Hier après-midi, dans le cadre de la série « Dimanche Famille », le Théâtre municipal de Colmar jouait Le Loup et Moi.
Cette pièce de la compagnie Globe Trottoirs narre l'histoire du Petit chaperon rouge du point de vue du loup. Une belle réussite.
« Toute ma vie je me souviendrai d'elle, elle que j'ai mangée. »
C'est par ces mots prononcés par une voix grave que commence la pièce Le Loup et Moi de la compagnie Globe Trottoirs.

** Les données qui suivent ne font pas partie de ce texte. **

Lemma array_step_refines op v l :
  represents v l ->
  match list_step op l with
  | Some (a, l') => exists v', array_step op v = Some (a, v') /\ represents v' l'
  | None => array_step op v = None
  end.
Proof.
  intros Hr. destruct op as [e | i e | | | | i |]; cbn [list_step array_step].
  - destruct (json_array_add_represents v l e Hr) as (v' & -> & Hr'). by exists v'.
  - pose proof (json_array_set_represents v l i e Hr) as H.
    destruct (i <? length l)%nat; [| by rewrite H].
    destruct H as (v' & -> & Hr'). by exists v'.
  - destruct (json_array_pop_represents v l Hr) as (v' & -> & Hr'). by exists v'.
  - destruct (json_array_trim_represents v l Hr) as (v' & -> & Hr'). by exists v'.
  - destruct (json_deep_clone_array_represents (fun e => e) v l Hr) as (v' & -> & Hr').
    exists v'. by rewrite list_fmap_id in Hr'.
  - rewrite (json_array_at_represents v l i Hr). by exists v.
  - rewrite (json_array_size_represents v l Hr). by exists v.
Qed.

(** C23: Whatever is done to an array, stored in the value or in a block, gives the
    answers of a list, and only setting an element that is not there faults. *)
Theorem json_array_refines (ops : list array_op) (l : list A) :
  answers array_step ops json_array_create_empty = answers list_step ops [] /\
  answers array_step ops (json_array_create l) = answers list_step ops l.
Proof.
  assert (forall v l, represents v l ->
    answers array_step ops v = answers list_step ops l) as H.
  { induction ops as [| op ops IH]; intros v k Hr; [done |]. cbn [answers].
    pose proof (array_step_refines op v k Hr) as Hs.
    destruct (list_step op k) as [[a k'] |]; [| by rewrite Hs].
    destruct Hs as (v' & -> & Hr'). cbn. by rewrite (IH v' k' Hr'). }
  split; apply H; [| apply json_array_create_represents].
  split; [done |]. split; [apply stored_nil | done].
Qed.

(** The block that a value owns *)
Definition block (v : array_value) : option (list (option A)) :=
  match union v with Array a => elements a | Elements _ => None end.

(** The array after some operations *)
Fixpoint after (ops : list array_op) (v : array_value) : option array_value :=
  match ops with
  | [] => Some v
  | op :: ops => '(_, v) ← array_step op v; after ops v
  end.

(** An array that grew into a block and was emptied again keeps the block, and the
    next element goes into the value over the pointer to it: the block is lost. *)
Lemma json_array_add_leaks (e : A) :
  exists v v', after [Add e; Add e; Add e; Add e; Pop; Pop; Pop; Pop]
                 json_array_create_empty = Some v /\
    block v = Some [Some e; Some e; Some e; Some e] /\
    json_array_add v e = Some v' /\ block v' = None.
Proof. by do 2 eexists. Qed.

End Storage.
End OvsJsonArray.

Ces mots sont ceux du loup et l'histoire qu'il s'apprête à raconter est celle du Petit chaperon rouge
mais de son point de vue : « Je trouve ça curieux. Nous ne sommes pas très gentils
avec le loup et je trouvais marrant de montrer comment, lui, voyait l'histoire », raconte le metteur en scène Jean-Christophe Smukala. Cette idée est née de son rapport personnel au
conte de Charles Perrault. « Je trouvais ça triste Le Petit chaperon rouge, confie-t-il. Pour un garçon, ce n'est pas facile. Les filles, elles peuvent s'identifier à l'héroïne mais
pour les garçons, rien. »
« Il lutte contre son instinct »
Alors il a eu cette idée de faire raconter l'histoire par le loup. Dans sa pièce, ce dernier n'est pas simplement un « monstre » mangeur d'humains.

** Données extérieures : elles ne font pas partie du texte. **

(* ===== verification/ExprAnnotate.v ===== *)
(** * Symbol tables and annotation of OVN match expressions (ovn/lib/expr.c)

    The functions that fill a symbol table and [expr_annotate], which adds the
    prerequisites of the symbols and replaces subfields and predicates by what they
    stand for.  A prerequisite or a predicate is text, which annotation parses; its
    recursion runs on fuel.  A table of fields is generated code: what the functions
    use of a field is an argument. *)

From stdpp Require Import base option list strings gmap.
From Stdlib Require Import ZArith Lia.
From S2P Require Import Prelude Strings CString Binary64 OvsJson OvnLex.
From S2P Require Import Subvalue Expr ExprParse.

Local Open Scope Z_scope.
Local Open Scope string_scope.

Module ExprAnnotate.
Import OvnLex Subvalue Expr ExprParse.

(** What is used of [struct mf_field] *)
Record mf_field := MfField {
  mf_n_bytes : Z;
  mf_n_bits : Z;
  mf_maskable_fully : bool;
  mf_writable : bool;
}.

(** ** Symbol tables *)

(** [None] if the name is already there, which is a failed assertion. *)
Definition add_symbol (tab : symtab) (info : symbol_info) : option symtab :=
  match tab !! name (sym info) with
  | Some _ => None
  | None => Some (<[name (sym info) := info]> tab)
  end.

(** An empty prerequisite is none. *)
Definition given_prereqs (prereqs : option string) : option string :=
  match prereqs with Some EmptyString => None | p => p end.

Definition expr_symtab_add_field_scoped (tab : symtab) (id : string) (field : mf_field)
    (prereqs : option string) (must_crossproduct : bool) (scope : Z) : option symtab :=
  add_symbol tab
    {| sym := {| name := id; width := mf_n_bits field; n_bytes := mf_n_bytes field;
                 level := if mf_maskable_fully field then EXPR_L_ORDINAL else EXPR_L_NOMINAL;
                 must_crossproduct := must_crossproduct |};
       parent := None; parent_ofs := 0; predicate := None; prereqs := given_prereqs prereqs;
       rw := if mf_writable field then scope else 0 |}.

Definition expr_symtab_add_string_scoped (tab : symtab) (id : string) (field : mf_field)
    (prereqs : option string) (scope : Z) : option symtab :=
  add_symbol tab
    {| sym := {| name := id; width := 0; n_bytes := mf_n_bytes field; level := EXPR_L_NOMINAL;
                 must_crossproduct := false |};
       parent := None; parent_ofs := 0; predicate := None; prereqs := given_prereqs prereqs;
       rw := if mf_writable field then scope else 0 |}.

(** An OVN field has no [struct mf_field]. *)
Definition expr_symtab_add_ovn_field (tab : symtab) (id : string) (n_bits : Z) : option symtab :=
  add_symbol tab
    {| sym := {| name := id; width := n_bits; n_bytes := 0; level := EXPR_L_NOMINAL;
                 must_crossproduct := false |};
       parent := None; parent_ofs := 0; predicate := None; prereqs := None; rw := UINT_MAX |}.

Section Annotate.
Context {HI : Inet}.

(** The field, and the error *)
Definition parse_field_from_string (s : string) (tab : symtab) :
    option (option expr_field * option string) :=
  l ← lexer_get (lexer_init s);
  '(f, ctx) ← parse_field (Some tab) (Context l None None);
  let '(_, l) := lexer_force_end (lexer ctx) in
  let '(error, _) := lexer_steal_error l in
  Some (f, error).

(** The table is unchanged where the subfield cannot be parsed; a field that is
    not ordinal only gives a warning. *)
Definition expr_symtab_add_subfield_scoped (tab : symtab) (id : string)
    (prereqs : option string) (subfield : string) (scope : Z) : option symtab :=
  '(f, error) ← parse_field_from_string subfield tab;
  match error with
  | Some _ => Some tab
  | None =>
      f ← f;
      let s := sym (f_symbol f) in
      add_symbol tab
        {| sym := {| name := id; width := n_bits f; n_bytes := 0; level := level s;
                     must_crossproduct := false |};
           parent := Some s; parent_ofs := ofs f; predicate := None;
           prereqs := given_prereqs prereqs;
           rw := if Z.eqb (rw (f_symbol f)) 0 then 0 else scope |}
  end.

Definition level_rank (l : expr_level) : Z :=
  match l with EXPR_L_NOMINAL => 0 | EXPR_L_BOOLEAN => 1 | EXPR_L_ORDINAL => 2 end.

Definition level_min (a b : expr_level) : expr_level :=
  if (level_rank a <? level_rank b)%Z then a else b.

Fixpoint expr_get_level (e : expr) : expr_level :=
  match e with
  | ECmp _ c =>
      if bool_decide (level (symbol c) = EXPR_L_NOMINAL) then EXPR_L_NOMINAL else EXPR_L_BOOLEAN
  | EAndOr _ _ subs => foldl (fun l sub => level_min l (expr_get_level sub)) EXPR_L_ORDINAL subs
  | EBoolean _ | ECondition _ _ => EXPR_L_BOOLEAN
  end.

(** An expression parsed without address sets and port groups *)
Definition parse_in (tab : symtab) (s : string) : option (option expr * option string) :=
  '(e, error, _) ← expr_parse_string (Some tab) None None 0 s None None; Some (e, error).

Definition expr_parse_level (s : string) (tab : symtab) : option (expr_level * option string) :=
  '(e, error) ← parse_in tab s;
  Some (match e with Some e => expr_get_level e | None => EXPR_L_NOMINAL end, error).

Definition expr_symtab_add_predicate (tab : symtab) (id : string) (expansion : string) :
    option symtab :=
  '(l, error) ← expr_parse_level expansion tab;
  match error with
  | Some _ => Some tab
  | None =>
      add_symbol tab
        {| sym := {| name := id; width := 1; n_bytes := 0; level := l;
                     must_crossproduct := false |};
           parent := None; parent_ofs := 0; predicate := Some expansion; prereqs := None; rw := 0 |}
  end.

(** ** Annotation *)

Definition mf_subvalue_shift (v n : Z) : Z :=
  if Z.eqb n 0 then v
  else if (0 <? n)%Z && (n <? subvalue_bits)%Z then
    Z.land (Z.shiftl v n) (Z.ones subvalue_bits)
  else if (n <? 0)%Z && (- subvalue_bits <? n)%Z then Z.shiftr v (- n)
  else 0.

Section Table.
Context (tab : symtab).

(** The members of the symbol that a comparison points to *)
Definition info_of (s : expr_symbol) : option symbol_info := tab !! name s.

Definition annotation_error (s error : string) : string :=
  "Error parsing expression `" +:+ s
  +:+ "' encountered as prerequisite or predicate of initial expression: " +:+ error.

(** The result of annotation is an error or the expression; [None] is fuel that runs
    out, or a symbol that is not in the table. *)
Definition parse_and_annotate (annotate : list string -> expr -> option (string + expr))
    (nesting : list string) (s : string) : option (string + expr) :=
  '(e, error) ← parse_in tab s;
  match e, error with
  | Some e, _ =>
      r ← annotate nesting e;
      Some (match r with
            | inl error => inl (annotation_error s error)
            | inr e => inr e
            end)
  | None, Some error => Some (inl (annotation_error s error))
  | None, None => None
  end.

Section Annotation.
Context (parse_and_annotate : list string -> string -> option (string + expr)).
Context (annotate : bool -> list string -> expr -> option (string + expr)).

Definition expand_symbol (nesting : list string) (info : symbol_info) (a : option string)
    (c : expr_cmp) : option (string + expr) :=
  match parent info, predicate info with
  | Some p, _ =>
      Some (inr (ECmp a
        {| symbol := p; relop := relop c; cst_string := cst_string c;
           value := mf_subvalue_shift (value c) (parent_ofs info);
           mask := mf_subvalue_shift (mask c) (parent_ofs info) |}))
  | None, Some text =>
      r ← parse_and_annotate nesting text;
      match r with
      | inl error => Some (inl error)
      | inr e =>
          let positive := xorb (Z.testbit (value c) 0) (bool_decide (relop c = EXPR_R_NE)) in
          Some (inr (if positive then e else expr_not e))
      end
  | None, None => Some (inr (ECmp a c))
  end.

(** [e] and the prerequisites of a symbol *)
Definition with_prereqs (nesting : list string) (prereqs : option string)
    (k : option (string + expr)) : option (string + expr) :=
  match prereqs with
  | None => k
  | Some text =>
      r ← parse_and_annotate nesting text;
      match r with
      | inl error => Some (inl error)
      | inr p =>
          r ← k;
          match r with
          | inl error => Some (inl error)
          | inr e => inr <$> expr_combine AND (Some e) (Some p)
          end
      end
  end.

Definition expr_annotate_cmp (append_prereqs : bool) (nesting : list string)
    (a : option string) (c : expr_cmp) : option (string + expr) :=
  info ← info_of (symbol c);
  let id := name (symbol c) in
  if bool_decide (id ∈ nesting) then
    Some (inl ("Recursive expansion of symbol `" +:+ id +:+ "'."))
  else
    let nesting := id :: nesting in
    with_prereqs nesting (if append_prereqs then prereqs info else None)
      (expand_symbol nesting info a c).

Definition expr_append_prereqs (nesting : list string) (e : expr) (s : expr_symbol) :
    option (string + expr) :=
  info ← info_of s;
  with_prereqs nesting (prereqs info) (Some (inr e)).

(** The loop over the subexpressions *)
Fixpoint annotate_subs (append_prereqs : bool) (nesting : list string) (t : andor)
    (subs : list expr) : option (string + list expr) :=
  match subs with
  | [] => Some (inr [])
  | sub :: subs =>
      r ← annotate append_prereqs nesting sub;
      match r with
      | inl error => Some (inl error)
      | inr new =>
          r ← annotate_subs append_prereqs nesting t subs;
          match r with
          | inl error => Some (inl error)
          | inr rest => Some (inr (expr_insert_andor t new ++ rest)%list)
          end
      end
  end.

(** The subexpressions of a node, those of its prerequisites included *)
Definition annotate_node (append_prereqs : bool) (nesting : list string) (e : expr) :
    option (string + expr) :=
  match e with
  | EAndOr t a subs =>
      r ← annotate_subs append_prereqs nesting t subs;
      Some (match r with inl error => inl error | inr subs => inr (EAndOr t a subs) end)
  | _ => None
  end.

Definition annotate_andor (append_prereqs : bool) (nesting : list string) (e : expr) :
    option (string + expr) :=
  if append_prereqs then
    match expr_get_unique_symbol e with
    | Some s =>
        r ← expr_append_prereqs nesting e s;
        match r with
        | inl error => Some (inl error)
        | inr e => annotate_node false nesting e
        end
    | None => annotate_node true nesting e
    end
  else annotate_node false nesting e.

End Annotation.

Fixpoint expr_annotate__ (fuel : nat) (append_prereqs : bool) (nesting : list string) (e : expr) :
    option (string + expr) :=
  match fuel with
  | O => None
  | S fuel =>
      let parse_and_annotate := parse_and_annotate (expr_annotate__ fuel true) in
      match e with
      | ECmp a c => expr_annotate_cmp parse_and_annotate append_prereqs nesting a c
      | EAndOr _ _ _ =>
          annotate_andor parse_and_annotate (expr_annotate__ fuel) append_prereqs nesting e
      | EBoolean _ | ECondition _ _ => Some (inr e)
      end
  end.

Definition expr_annotate (fuel : nat) (e : expr) : option (string + expr) :=
  expr_annotate__ fuel true [] e.

End Table.
End Annotate.
End ExprAnnotate.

Non, cette fois la bête tombe amoureuse de l'héroïne et lutte contre son instinct pour ne plus manger d'humain. Mais la réalité le rattrape : une grand-mère affolée,
une petite fille qui lui offre une galette et hop, elles se retrouvent dans son estomac ! Le loup le sait et le confie au jeune public, il ne fait pas ça par méchanceté;
c'est juste sa nature (animale) : « Je ne supporte pas les cris d'horreur des humains, ni l'odeur de leur cuisine. Ca me donne faim, je ne suis qu'un loup. »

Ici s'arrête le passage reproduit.